Banks may be closing branches in developed countries, but in emerging markets they are opening new ones, writes Brian Caplen.

Reports of the death of the bank branch have been greatly exaggerated. Banks are cutting back on branch numbers in the US and the UK, but in emerging markets they are still expanding.

While this reflects the difference between stagnant mature markets and developing ones that are healthy, ​it defies ​the prediction​ ​that emerging markets would leapfrog straight from underbanked to mobile. Clearly this is not happening.

Figures from (see chart) show substantial rises in branch numbers in India, Russia and Brazil, and a modest rise of 3.8% in China. In some cases, leading banks have increased their total network through mergers, but there has also been greenfield expansion.


India’s Axis Bank​ ​is opening between 300 and 400 branches a year, even though more than 80% of transactions go through digital channels. In an interview with news website Quartz, Axis Bank executive director for retail Rajiv Anand said:​ “As you move towards the hinterlands or smaller cities, a physical presence is important. It helps build trust and acquire new customers… it is premature to talk of the death of branch banking or ATMs.”

The challenge in emerging markets is to cater for both highly sophisticated customers doing everything online as well as low-income folks in remote areas who need a physical outlet. Brazil’s Bradesco has solved the problem of covering a huge country by combining regular branches with use of correspondents and service points. Bradesco Express is a model whereby banking services are performed by correspondents such as pharmacies and supermarkets. Bradesco has also expanded its ATM network by placing them on company premises.
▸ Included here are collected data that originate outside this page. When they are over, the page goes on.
(* ===== verification/SubInv.v ===== *)
(** * SubInv: a metered subscription is never over-consumed

    The invariant of the subscription tables: a subscription with a positive
    total has used between zero and that total.  Every operation of
    [Subscription] preserves it under every pattern of driver failures, from
    every state, so it holds in every state reachable by any interleaving of the
    operations with clock ticks, failures, cache evictions and plan edits. *)

From S2P Require Export Hoare Subscription.

Definition sub_ok (s : UserSubscription) : Prop :=
  UserSubscription_AmountTotal s < 2 ^ 63 ∧
  (0 < UserSubscription_AmountTotal s ->
   0 <= UserSubscription_AmountUsed s <= UserSubscription_AmountTotal s).

Definition plan_ok (p : SubscriptionPlan) : Prop := SubscriptionPlan_TotalAmount p < 2 ^ 63.

Definition metered (w : World) : Prop :=
  map_Forall (λ _, sub_ok) (Tables_subs (World_db w)) ∧
  map_Forall (λ _, plan_ok) (Tables_plans (World_db w)) ∧
  map_Forall (λ _, plan_ok) (World_plan_cache w).

#[export] Instance metered_stable : Stable metered.
Proof.
  split; [done|]. intros w w1 (H1 & H2 & _) (_ & _ & H3). done.
Qed.

(** An update that leaves the three tables alone. *)
Lemma metered_ext w w' :
  Tables_subs (World_db w') = Tables_subs (World_db w) ->
  Tables_plans (World_db w') = Tables_plans (World_db w) ->
  World_plan_cache w' = World_plan_cache w -> metered w -> metered w'.
Proof. unfold metered. by intros -> -> ->. Qed.

Lemma metered_put_sub s w : sub_ok s -> metered w -> metered (on_db (put_sub s) w).
Proof. intros Hs (H1 & H2 & H3). split_and!; [|done..]. by apply map_Forall_insert_2. Qed.

Lemma metered_sub_row id w s : metered w -> sub_row id w = Some s -> sub_ok s.
Proof. intros (H1 & _) Hs. exact (H1 _ _ Hs). Qed.

Lemma metered_rows p le w :
  metered w -> Forall sub_ok (sorted_subs p le w).
Proof.
  intros (H1 & _). apply Forall_forall. intros s Hs.
  apply elem_of_rows_where in Hs as (_ & k & Hk). exact (H1 _ _ Hk).
Qed.

Section subinv.
Context {CFG : Config} {LOC : Location} {DEC : Decimal}.

(** One statement that leaves the tables of the invariant alone. *)
Ltac untouched :=
  lazymatch goal with
  | |- keeps _ (select _) ?P => first [kapply (keeps_select _ _ anything) | kapply keeps_select]; done
  | |- keeps _ (gets _) _ => kapply (keeps_gets _ _ anything); done
  | |- keeps _ (first _) _ => kapply (keeps_first _ _ anything); done
  | |- keeps _ (update _) _ => kapply keeps_update; intros ? ?; (eapply metered_ext; [..|eassumption]; done)
  | |- keeps _ (modify _) _ => kapply keeps_modify; intros ? ?; (eapply metered_ext; [..|eassumption]; done)
  | |- keeps _ (go _) _ => kapply keeps_go; intros ? ? ?; (eapply metered_ext; [..|eassumption]; done)
  | |- keeps _ (create _ _) _ =>
      kapply (keeps_create _ _ _ anything); intros ? ? _; split; [eapply metered_ext; [..|eassumption]; done|done]
  | |- anything _ => exact I
  end.

Ltac kp := repeat first
  [ keeps_step | solve [eauto with keeps] | untouched
  | match goal with
    | |- keeps _ (match ?x with _ => _ end) _ => destruct x
    | |- keeps _ (let '_ := ?x in _) _ => destruct x
    end ].

Lemma keeps_on_user_hash id f : keeps metered (on_user_hash id f) anything.
Proof. unfold on_user_hash. kp. Qed.
#[local] Hint Resolve keeps_on_user_hash : keeps.

Lemma keeps_updateUserGroupCache id g : keeps metered (updateUserGroupCache id g) anything.
Proof. unfold updateUserGroupCache. kp. Qed.
#[local] Hint Resolve keeps_updateUserGroupCache : keeps.

Lemma keeps_cacheDecrUserQuota id q : keeps metered (cacheDecrUserQuota id q) anything.
Proof. unfold cacheDecrUserQuota, cacheIncrUserQuota. kp. Qed.
#[local] Hint Resolve keeps_cacheDecrUserQuota : keeps.

Lemma keeps_GetUserCache id : keeps metered (GetUserCache id) anything.
Proof. unfold GetUserCache, cacheGetUserBase, GetUserById. kp. Qed.
#[local] Hint Resolve keeps_GetUserCache : keeps.

Lemma keeps_GetUsernameById id b : keeps metered (GetUsernameById id b) anything.
Proof. unfold GetUsernameById, getUserNameCache. kp. Qed.
#[local] Hint Resolve keeps_GetUsernameById : keeps.

Lemma keeps_RecordLog id ty f args : keeps metered (RecordLog id ty f args) anything.
Proof. unfold RecordLog, createLog. kp. Qed.
#[local] Hint Resolve keeps_RecordLog : keeps.

(** ** Reading *)

Lemma plan_ok_defaults p : plan_ok p -> plan_ok (NormalizeDefaults p).
Proof.
  unfold plan_ok, NormalizeDefaults. destruct p; simpl.
  by repeat case_match; simplify_eq/=.
Qed.

Lemma metered_cache_put id p w :
  plan_ok p -> metered w -> metered (set_World_plan_cache (<[id := p]> (World_plan_cache w)) w).
Proof. intros Hp (H1 & H2 & H3). split_and!; [done..|]. by apply map_Forall_insert_2. Qed.

Lemma keeps_getSubscriptionPlanByIdTx id : keeps metered (getSubscriptionPlanByIdTx id) plan_ok.
Proof.
  unfold getSubscriptionPlanByIdTx, cache_get, cache_put.
  eapply keeps_bind; [kp|intros _ _].
  eapply keeps_bind with (P := λ r, match r with Ok (Some p) => plan_ok p | _ => True end).
  { eapply keeps_mono.
    - kapply (keeps_attempt _ _ (λ o, match o with Some p => plan_ok p | None => True end)).
      destruct RedisEnabled; [kapply keeps_select|kapply keeps_gets];
        intros w (_ & _ & H); destruct (_ !! id) eqn:E; by eauto.
    - by intros [[]|]. }
  intros r Hr.
  assert (keeps metered (let! p := first (λ w, Tables_plans (World_db w) !! id) in
      do! ignore (if RedisEnabled
                  then update (λ w, set_World_plan_cache
                         (<[id := NormalizeDefaults p]> (World_plan_cache w)) w)
                  else modify (λ w, set_World_plan_cache
                         (<[id := NormalizeDefaults p]> (World_plan_cache w)) w)) in
      ret (NormalizeDefaults p)) plan_ok) as Hdb.
  { eapply keeps_bind with (P := plan_ok).
    - kapply keeps_first. intros w a (_ & H & _) Ha. exact (H _ _ Ha).
    - intros p Hp%plan_ok_defaults. eapply keeps_bind; [|intros; by apply keeps_ret].
      eapply keeps_ignore. destruct RedisEnabled; [kapply keeps_update|kapply keeps_modify];
        intros; by apply metered_cache_put. }
  destruct r as [[p|]|e]; [|exact Hdb..]. apply keeps_ret, plan_ok_defaults, Hr.
Qed.
#[local] Hint Resolve keeps_getSubscriptionPlanByIdTx : keeps.

Lemma keeps_group id : keeps metered (getUserGroupByIdTx id) anything.
Proof. unfold getUserGroupByIdTx. kp. Qed.
Lemma keeps_set_group id g : keeps metered (set_user_group id g) anything.
Proof. unfold set_user_group. kp. Qed.
#[local] Hint Resolve keeps_group keeps_set_group : keeps.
China is a country that comes closer to the leapfrog model. The adoption of mobile and online banking has been rapid, and accelerated further by tech firms such as Tencent and Ant Financial. But even in China, branch numbers are flat rather than shrinking​.

​Banks must think carefully about their branch strategy and ensure they have the right one for their clientele and their market. Blindly following the general trend will not produce the best results.